The Curse
As popular notions go, the Butler Audio 2250 carries a certain stigma if not outright blood curse. Begin voice over: "The TDB 2250 is the 2-channel version of the company's own 5-channel TDB 5150. 5 channels equal home theater. And that, esteemed colleagues of the defense -- insert distinct tone of mockery and disdain -- simply means that the 2250 is nothing more than a home theater amp with three missing channels, more power per the two remaining channels instead and some fancily christened skalliwag hybrid circuitry. Big deal. What audiophile good ever came from home theater? Nothing. The prosecution rests its case. Shall we have lunch at Circuit City, your honor? Next."


The Purse
As far as logic goes, the prosecution has a point. But where I'm concerned, they'd be missing the point entirely. It's really the other way 'round, sports fans. The Tube Driver Blue architecture merely lends itself to being packaged in 5-channel guise to make the TDB 5150 the first home-theater tube amp that'll run cool to be left powered up indefinitely. 24/7. Don't condemn this flexibility to spell unfitness for serious audiophile adventures. Truly, the TDB architecture isn't just some tube hybrid circuitry as you'd find in Mike Elliot's Aria amps or the Unison Research Unico. The eerie blue emanations from the tubes and their very cool operation without any of the typical orange glow and heat aren't a cheap blue LED trick that's played upon our collective need to believe in the sanctity of white papers. It simply seems to be what remains visible inside a tube when you turn off the usual high voltages. After all, anyone who's ever owned a valve amp knows that there's a faint blue fire inside the valves, except that it's always overshadowed by the orange light show. Even running this amp for a solid week didn't raise its mild operating temp by one degree. Implementing tubes without "electron emission" is the nouveau wrinkle here. The only question that remained for yours truly was whether this novelty was a sonically good thing or not. After all, 250 watts of valved go juice without the ubiquitous bank of overstressed fire-breathing output tubes is definitely something to get excited over - especially when them tubes don't just sit there to look pretty but actually do something audible and desirable. Valve sound without punishment? Velvet and mucho grunt? No drifting bias, no tube aging, no heat attack from paralleled output bottles to drive down impedance in the absence of an evil output transformer? Too good to be true? Read on.


A Black Tail from the Cryptic
But first, an anecdote that might well shed light on the amp's professional bullet-proof background. Having dutifully forgotten that the back-panel switch selects between stereo/mono rather than acting as the power mains, I had fired up the amp in the rear and used the front panel rocker to take it out of standby. When I noticed that despite sound on both channels, one sounded peculiarly "in the negative" as though it was out of phase over the entire band, a closer
and exasperated look at the back panel set me and stereo straight.
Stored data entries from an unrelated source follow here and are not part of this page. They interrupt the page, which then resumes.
(** * The typing simulator: state engine, statistics and report

    A shallow embedding of the page script [typing-simulator.js]: the
    version with the key filter, the on-screen keyboard, the live
    statistics and the statistics report. The version under [client/],
    which has neither key filter nor keyboard, is [Plain].

    - A JavaScript string is the list of its UTF-16 code units ([jsstring]).
    - The module-level variables of the script are the fields of [State];
      the functions take the state and return the new one.
    - [Date.now()] is an argument of the functions that read the clock.
    - [String.prototype.toLowerCase] is a parameter of the engine, and so
      is [querySelector] on the keyboard container, which throws on a
      selector it cannot parse.
    - A call that can be left by an exception returns an [outcome]: what
      it leaves when it returns, or what it leaves when it throws. The
      page goes on with what an exception left.
    - The input handler comes in three layers. [handleInput] gives the
      variables it leaves when no call of [highlightKey] throws, as with
      the keyboard disabled. [handleInput_keyboard] has the calls of
      [highlightKey] in their place, and [handleInput_page] is the whole
      handler, with [renderText] and [updateRealtimeStats] at its end,
      which an exception before them skips. [restart_page] and
      [handleKeyDown] are the whole handlers as well, and [page_session]
      runs them from [initialize] on.
    - The counters are natural numbers ([N]). The figures derived from
      them, which the script computes in doubles, are computed in exact
      rational arithmetic ([Q]), and [toFixed], [parseFloat], [parseInt]
      and [Number::toString] work on these exact values. The script
      rounds to the nearest double at each step: where a quotient falls
      on a rounding tie of [toFixed], and for integers from 2^53 on, its
      last digit can differ from the one computed here. What is stated
      of the figures is stated of the exact values.
    - Beside these: the spans [renderText] writes ([typing_spans],
      [renderText_spans]), the on-screen keyboard with its highlight and
      its timers ([highlightKey], [timeout]), the live statistics with
      their interval ([updateRealtimeStats]), and the help modal
      ([HelpModal]). *)

From Stdlib Require Import ZArith NArith QArith Qround Lia List String Ascii Bool.
From stdpp Require Import base decidable list gmap.

Local Open Scope nat_scope.

(** ** Strings *)

Abbreviation jsstring := (list N).

(** A string literal of the script, as code units. *)
Definition js (s : string) : jsstring :=
  map N_of_ascii (list_ascii_of_string s).

Definition str_eqb (a b : jsstring) : bool := bool_decide (a = b).

(** WhiteSpace and LineTerminator code units: what [trim], [trimEnd] and
    the regular-expression class [\s] take for white space. *)
Definition is_space (c : N) : bool :=
  ((c =? 9) || (c =? 10) || (c =? 11) || (c =? 12) || (c =? 13) || (c =? 32)
   || (c =? 160) || (c =? 5760) || ((8192 <=? c) && (c <=? 8202))
   || (c =? 8232) || (c =? 8233) || (c =? 8239) || (c =? 8287)
   || (c =? 12288) || (c =? 65279))%N.

Fixpoint trimStart (s : jsstring) : jsstring :=
  match s with
  | c :: s' => if is_space c then trimStart s' else s
  | [] => []
  end.

Definition trimEnd (s : jsstring) : jsstring := rev (trimStart (rev s)).

Definition trim (s : jsstring) : jsstring := trimEnd (trimStart s).

(** [s.slice(0, n)] and [s.slice(n)] for [n] a length. *)
Definition slice_to (n : nat) (s : jsstring) : jsstring := take n s.
Definition slice_from (n : nat) (s : jsstring) : jsstring := drop n s.

(** ** Character states *)

(** The entries of [charStates]; [Undefined] is what a JavaScript array
    holds in the holes a store past its end leaves. *)
Inductive CharState := Pending | Correct | Incorrect | Undefined.

#[global] Instance CharState_eq_dec : EqDecision CharState.
Proof. solve_decision. Defined.

(** [a[i] = v] on a JavaScript array: in range it overwrites, past the end
    it extends the array. *)
Definition array_store (i : nat) (v : CharState) (a : list CharState)
  : list CharState :=
  if decide (i < length a) then <[i := v]> a
  else a ++ replicate (i - length a) Undefined ++ [v].

(** ** The variables of the script *)

Record State := mkState {
  originalText : jsstring;
  typedText : jsstring;
  charStates : list CharState;
  startTime : option Z;
  totalErrors : N;
  totalInputs : N;
  availableKeysSet : gset jsstring
}.

(** ** Completion *)

(** The test at the head of [renderText]. *)
Definition isComplete (reference typed : jsstring) : bool :=
  bool_decide (length (trimEnd typed) = length (trimEnd reference)).

Inductive Screen := CompletionScreen | TypingText.

(** What [renderText] shows ([textContainer] is set whenever the input
    handler is installed). *)
Definition renderText (st : State) : Screen :=
  if isComplete (originalText st) (typedText st)
  then CompletionScreen else TypingText.

(** ** Statistics *)

(** [s.split(/\s+/)]: the pieces between the maximal runs of white space;
    a run at either end leaves an empty piece there. [inrun] tells that the
    previous code unit was white space, [cur] is the piece being read. *)
Fixpoint split_ws (inrun : bool) (cur : jsstring) (s : jsstring)
  : list jsstring :=
  match s with
  | [] => [cur]
  | c :: s' =>
      if is_space c
      then if inrun then split_ws true [] s' else cur :: split_ws true [] s'
      else split_ws false (cur ++ [c]) s'
  end.

(** [originalText.trim().split(/\s+/).filter(word => word.length > 0).length] *)
Definition wordsTyped (original : jsstring) : nat :=
  length (filter (fun word => 0 < length word)
            (split_ws false [] (trim original))).

(** The loop that counts the ['incorrect'] entries. *)
Fixpoint countIncorrect (cs : list CharState) : N :=
  match cs with
  | [] => 0
  | s :: cs' =>
      (if decide (s = Incorrect) then 1 else 0) + countIncorrect cs'
  end%N.

(** [q > 0] *)
Definition Qpositive (q : Q) : bool := (0 <? Qnum q)%Z.

Module Live.
Record counts := mkChars { typed : nat; total : nat }.
Record t := mk {
  speed : Q;
  accuracy : Q;
  time : Q;
  errors : N;
  errorsLeft : N;
  chars : counts
}.
End Live.

Module Final.
Record t := mk {
  totalErrors : N;
  errorsLeft : N;
  totalTime : Q;
  accuracy : Q;
  speed : Q
}.
End Final.

(** [currentTime], like [endTime] below, is what [Date.now()] returns. *)
Definition calculateRealtimeStats (st : State) (currentTime : Z) : Live.t :=
  let charsTyped := length (typedText st) in
  let charsTotal := length (originalText st) in
  match startTime st with
  | None => Live.mk 0 0 0 0 0 (Live.mkChars charsTyped charsTotal)
  | Some startTime =>
      let totalTimeSeconds := (inject_Z (currentTime - startTime) / 1000)%Q in
      let totalTimeMinutes := (totalTimeSeconds / 60)%Q in
      let errorsLeft := countIncorrect (charStates st) in
      let correctInputs :=
        inject_Z (Z.of_N (totalInputs st) - Z.of_N (totalErrors st)) in
      let accuracy :=
        if (0 <? totalInputs st)%N
        then ((correctInputs / inject_Z (Z.of_N (totalInputs st))) * 100)%Q
        else 0%Q in
      let wordsTyped := wordsTyped (originalText st) in
      let wpm :=
        if Qpositive totalTimeMinutes
        then (inject_Z (Z.of_nat wordsTyped) / totalTimeMinutes)%Q
        else 0%Q in
      Live.mk wpm accuracy totalTimeSeconds (totalErrors st) errorsLeft
        (Live.mkChars charsTyped charsTotal)
  end.
(** *** Unblocking one account *)

Lemma daily_unblocking_run env uid w :
  exists b w', execute_user_unblocking env uid w = (Ok b, w')
    /\ b = negb (fails env UpdateBlockingStatus || fails env UpdateUserLimits
                 || fails env InsertAudit)
    /\ user_blocking_status w'
       = (if fails env UpdateBlockingStatus then user_blocking_status w
          else alter (reset_row (get_cet_timestamp_string env)) uid (user_blocking_status w))
    /\ user_limits w'
       = (if (fails env UpdateBlockingStatus || fails env UpdateUserLimits)%bool
          then user_limits w
          else alter (clear_if_set (get_cet_timestamp_string env)) uid (user_limits w))
    /\ bedrock_requests w' = bedrock_requests w
    /\ blocking_audit_log w'
       = (if b then blocking_audit_log w
                    ++ [mkAuditRow uid "UNBLOCK" "Daily reset" "daily_reset"
                                   (get_cet_timestamp_string env) None None None None]
          else blocking_audit_log w)%list
    /\ mailbox w' = mailbox w
    /\ (b = false -> iam_policies w' = iam_policies w
                     /\ ~ In (GetUserPolicy, uid) (skipn (length (calls w)) (calls w'))).
Proof.
  unfold execute_user_unblocking. unfold_m. cbv beta.
  destruct (fails env UpdateBlockingStatus); cbv beta iota.
  { eexists _, _. split; [reflexivity|]. proj_simpl. repeat split.
    rewrite skipn_app, skipn_all, Nat.sub_diag. simpl. intros [[=]|[]]. }
  destruct (fails env UpdateUserLimits); cbv beta iota.
  { eexists _, _. split; [reflexivity|]. proj_simpl. repeat split.
    rewrite <- app_assoc, skipn_app, skipn_all, Nat.sub_diag. simpl.
    intros [[=]|[[=]|[]]]. }
  destruct (fails env InsertAudit); cbv beta iota.
  { eexists _, _. split; [reflexivity|]. proj_simpl. repeat split.
    rewrite <- !app_assoc, skipn_app, skipn_all, Nat.sub_diag. simpl.
    intros [[=]|[[=]|[[=]|[]]]]. }
  match goal with |- context [implement_iam_unblocking env uid ?W] =>
    destruct (implement_iam_unblocking_run env uid W)
      as (b1 & w1 & E1 & (T1 & T2 & T3 & T4 & _) & M1 & _)
  end. rewrite E1. cbv beta iota. proj_simpl.
  eexists _, _. split; [reflexivity|]. cbn [negb orb].
  split; [reflexivity|]. split; [exact T1|]. split; [exact T2|]. split; [exact T3|].
  split; [exact T4|]. split; [exact M1|]. discriminate.
Qed.

(** X19. A failed audit insert leaves the sweep half done for good.  In the
    sweeper's [execute_user_unblocking] the BlockRecord and the protection
    flag are updated before the audit insert, and all three share one
    [try].  When the two updates go through and the audit insert fails, the
    function returns [False]: the sweep reports "Failed to unblock user",
    counts nothing and sends no notification.  Yet the record already says
    unblocked, while the IAM policy has not been touched and keeps its deny
    statement; and since the record is no longer blocked, no later run of
    the sweep selects the account again. *)
Theorem sweep_audit_failure_leaves_policy_denied env uid r res w :
  user_blocking_status w !! uid = Some r ->
  fails env UpdateBlockingStatus = false ->
  fails env UpdateUserLimits = false ->
  fails env InsertAudit = true ->
  exists w',
    unblock_one env uid res w
    = (Ok (mkResults (unblocked_count res) (notified_count res)
                     (admin_safe_removed_count res)
                     (errors res ++ [("Failed to unblock user " ++ uid)%string])%list
                     (unblocked_users res) (admin_safe_removed_users res)), w')
    /\ (exists r', user_blocking_status w' !! uid = Some r'
          /\ is_blocked r' = "N" /\ blocked_until r' = None)
    /\ iam_policies w' = iam_policies w
    /\ mailbox w' = mailbox w
    /\ blocking_audit_log w' = blocking_audit_log w
    /\ forall later, ~ In uid (select_expired_blocked_users later w').
Proof.
  intros Hr Hb Hl Ha.
  destruct (daily_unblocking_run env uid w)
    as (b & w' & E & Hbv & S1 & _ & _ & S4 & S5 & S6).
  rewrite Hb, Hl, Ha in Hbv. cbn in Hbv. subst b. rewrite Hb in S1.
  destruct (S6 eq_refl) as [S7 _].
  exists w'. split.
  { unfold unblock_one, try_except at 1, bind at 1. rewrite E. reflexivity. }
  assert (Hr' : user_blocking_status w' !! uid
                = Some (reset_row (get_cet_timestamp_string env) r))
    by (now rewrite S1, lookup_alter_eq, Hr).
  split; [eexists; split; [exact Hr'|]; split; reflexivity|].
  split; [exact S7|]. split; [exact S5|]. split; [exact S4|].
  intros later Hin. apply select_expired_spec in Hin as (r' & Hr2 & Hy & _).
  rewrite Hr' in Hr2. injection Hr2 as <-. discriminate.
Qed.

Lemma sweep_audit_failure_leaves_policy_denied_witness :
  exists res w',
    unblock_one (Scenario.env_with (Op_eqb InsertAudit)) "u3" (mkResults 0 0 0 [] [] [])
      Scenario.world0 = (Ok res, w')
    /\ unblocked_count res = 0
    /\ (exists r', user_blocking_status w' !! "u3" = Some r' /\ is_blocked r' = "N")
    /\ iam_policies w' !! policy_key "u3" = Some Scenario.blocked_policy.
Proof.
  destruct (sweep_audit_failure_leaves_policy_denied (Scenario.env_with (Op_eqb InsertAudit))
              "u3" (Scenario.blocked_row "Daily limit exceeded" (Some Scenario.eleven))
              (mkResults 0 0 0 [] [] []) Scenario.world0 eq_refl eq_refl eq_refl eq_refl)
    as (w' & E & (r' & Hr & Hn & _) & I & _).
  eexists _, w'. split; [exact E|]. split; [reflexivity|].
  split; [exists r'; now split|]. now rewrite I.
Defined.

(** *** The sweep as a whole *)

Lemma clear_if_set_not_protected stamp l : administrative_safe (clear_if_set stamp l) <> "Y".
Proof.
  unfold clear_if_set. destruct (String.eqb (administrative_safe l) "Y") eqn:E.
  - discriminate.
  - now apply String.eqb_neq.
Qed.

(** What a row looks like after [alter f] has been applied along a list of
    keys. *)
Lemma lookup_alter_along {A} (f : A -> A) (us : list string) (m : gmap string A) k :
  (In k us -> forall x', foldl (fun m u => alter f u m) m us !! k = Some x' ->
     exists x, x' = f x)
  /\ (~ In k us -> foldl (fun m u => alter f u m) m us !! k = m !! k)
  /\ (is_Some (foldl (fun m u => alter f u m) m us !! k) <-> is_Some (m !! k)).
Proof.
  induction us as [|u us IH] using rev_ind.
  - split; [intros []|]. split; reflexivity.
  - rewrite foldl_app. cbn [foldl]. destruct IH as (IH1 & IH2 & IH3).
    destruct (decide (k = u)) as [->|Hne].
    + rewrite lookup_alter_eq. split; [|split].
      * intros _ x' Hx. apply fmap_Some in Hx as (x & _ & ->). now exists x.
      * intros Hn. exfalso. apply Hn, in_app_iff. right. now left.
      * rewrite <- IH3. apply fmap_is_Some.
    + rewrite lookup_alter_ne by congruence. split; [|split].
      * intros Hin. apply in_app_iff in Hin as [Hin | [-> | []]]; [now apply IH1 | congruence].
      * intros Hn. apply IH2. intros Hin. apply Hn, in_app_iff. now left.
      * exact IH3.
Qed.

Lemma send_reset_email_notification_run env uid w :
  exists b w', send_reset_email_notification env uid w = (Ok b, w')
    /\ user_blocking_status w' = user_blocking_status w
    /\ user_limits w' = user_limits w
    /\ blocking_audit_log w' = blocking_audit_log w.
Proof.
  unfold send_reset_email_notification. unfold_m. cbv beta.
  destruct (fails env InvokeEmailService); eexists _, _; (split; [reflexivity|]);
    repeat split.
Qed.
The one and only power mains resides on the front panel. Everything thereafter was peachy. Could a lesser amp have gone up in smoke after being wired up wrong, especially when connected high-level to two additional amps (the bass amps in my Duo subwoofers)? I'm not sure. No matter what, color me impressed that the Butler tolerated this stupidity on my part without apparent ill will and went on pulling duty like the proverbial work horse, without complaints but utter reliability. Check out the back panel below. There's three pairs of binding posts, one for mono operation, the other two for the usual stereo. The central rocker switch selects the desired mode of operation. Leave it to a reviewer to mess up such basics, connect an amp to two speakers and then tell it to run in mono. Yikes!


A White Tale from the Crystalline Clear
Truly, this amp is as close to set'n'forget as any amp with tubes has a right to be. The internal relay clicks on within seconds rather than minutes. Remember, there aren't any lethal voltages waiting to be applied gingerly lest the tubes go into toxic shock. As far as those tubes are concerned, there also seems no need for the usual warm-up period. After all, these don't warm up. They just go blue right after the relay signs off. Any thermal stabilization or warm-up period until the amp reaches its operative sweet spot would be purely due to the transistor output devices employed. The amp's stone quiet to boot so you needn't fear transformer hum or power supply grunge even over ultra-efficient speakers like my horns. Though 103dB speaker sensitivites are not the kind of load any prospective purchaser is liable to mate with the powerful Butler amp, I wanted to try this combination anyhow to determine whether the amp would wake up and dance when asked to deliver less than half a watt. No shame if it didn't - my 88dB Gallos were anxiously waiting 'round the corner.
One more anecdote before we get going, this one from reader Louis Berkman who owns this very Butler amp for reasons I couldn't duplicate but which are very telling so I want to share them. Okay, here goes:


"I started with a Bel Canto eVo 4 Gen II with my Quad 989s. A terrific combination. The amp loved the Quads as did I. When you ran your article about the capacitor upgrade from Bel Canto, I was the first person to return their amp and have it upgraded. I will add they were caught completely flat-footed by the rush. My amp came back and yes, it was improved noticeably over its prior sonics.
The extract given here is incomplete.